Machine Learning and AI at OpenVis

Our program evolves every year based on community input and the “zeitgeist” of what’s going on out there with data, tools, and techniques. No one can deny that with big data came complex models and deep networks. Lots of us in the data visualization world are using ML techniques to mine our data, summarize it, display it better; or are being given machine learning models to visualize and clarify for end-users and decision makers.

Ian Johnson and Shan Carter are both coming from Google, one of the most active open sourcing AI companies, to talk about machine learning and data visualization. We’ve been trying to get submissions from Google Brain for a few years now, and we couldn’t be happier to have them here in 2018.

Ian, who is a prolific community builder for the popular D3.js visualization library in Silicon Valley (and d3.unconf organizer), has worked on tools to analyze and visualize the famous “Quick, Draw!” dataset of sketches. He posted here about the open sourcing of the data. This dataset has been a source of many interesting data visualizations and applications over the past year, including Bad Flamingos by Colin Morris, one of my favorites! But more seriously, there is beautiful work at Formafluens.io, a report in Quartz on circle drawing by country, and an analysis of dog and cat drawings by Jim Vallandingham (on our OpenVis Program Committee).
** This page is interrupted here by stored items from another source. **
(** *** White space at the ends of a text *)

(** Only white space. *)
Fixpoint white (s : string) : bool :=
  match s with
  | EmptyString => true
  | String c1 s1 =>
      if is_space1 c1 then white s1
      else
        match s1 with
        | EmptyString => false
        | String c2 s2 =>
            if is_space2 c1 c2 then white s2
            else
              match s2 with
              | EmptyString => false
              | String c3 s3 => if is_space3 c1 c2 c3 then white s3 else false
              end
        end
  end.

(** No white space at either end: no part cut off the front or the back
    of the text is white space. *)
Definition trimmed (t : string) : Prop :=
  forall a b, t = a ++ b ->
    (a <> "" -> white a = false) /\ (b <> "" -> white b = false).

(** The text starts with a white space character. *)
Definition head_space (s : string) : bool :=
  match s with
  | EmptyString => false
  | String c1 s1 =>
      is_space1 c1
      || match s1 with
         | EmptyString => false
         | String c2 s2 =>
             is_space2 c1 c2
             || match s2 with
                | EmptyString => false
                | String c3 _ => is_space3 c1 c2 c3
                end
         end
  end.

(** ** A codec and an agent, to run the model on examples *)

(** A codec that reads two texts and writes a fixed one. *)
Definition sample_codec : JsonCodec := {|
  json_loads := fun s =>
    if String.eqb s "{}" then Some (JObj [])
    else if String.eqb s "[]" then Some (JList [])
    else None;
  json_dumps := fun _ => "{}"
|}.

(** An agent that answers every prompt with the same text and calls no
    tool. *)
Definition sample_agents : Agents := {|
  querier_run := fun _ m => (Some (Plain "Thought: done. Final answer: 42 rows"), m)
|}.

Definition not_enough_panel (title : string) : Panel :=
  text_panel "[yellow]Not enough numeric columns for correlation[/yellow]" (Some title).

Definition dates_only : DataFrame :=
  mkDataFrame [mkSeries "date" datetime64 [STimestamp 0; STimestamp 86400]] 2.

Definition known_prefixes : list string :=
  [ "mysql://"; "mysql+pymysql://"; "postgresql://"; "postgres://";
    "mongodb://"; "mongodb+srv://"; "redis://"; "sqlite://" ].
“The Way You Draw Circles Says a Lot About You” (Ha & Sonnad, Quartz).

Shan Carter, who was previously at The New York Times as a data journalist, now works in the Google Brain team on Distill, a visual journal aimed at making complex research ideas in machine learning, AI, and computer science more understandable to a broad audience. The journal’s mission statement could be a mission statement for OpenVis talks: “devoted to clear explanations, native to the web.” (Their Steering Committee has 3 former OpenVis keynote speakers on it: Amanda Cox of the New York Times — speaking again at OpenVis 2018, Mike Bostock of NYT, D3.js, and Observable fame — giving a workshop at OpenVis 2018, and Fernanda Viegas in the Google “Big Picture” group.)

The background post motivating Distill (Olah & Carter, 2017) describes “research debt,” the lack of interpretable, accessible explanations of research for a broad audience. The aim of Distill is to provide a forum for interactive visualizations and explorations of technical academic work. Shan will walk us through some lessons learned from the past year of work on this publication.

“Feature Visualization” (interactive detail from Distill article by Olah, Mordvintsev, Schubert, Nov 2017)

Understanding how to use machine learning tools and results is becoming increasingly important for all of us. I have it on good authority (ok, email) that one of our fabulous Keynotes, Moritz Stefaner, will be addressing how machine learning is impacting his data visualization work. Moritz is a well-known, multi-award-winning consultant who works on large, impactful projects especially in the realms of science & research, economics, social media, and cuisine. We may be hearing a big about his tool-design for the Deutsche Bahn to track train traffic in Germany (see, transit data!).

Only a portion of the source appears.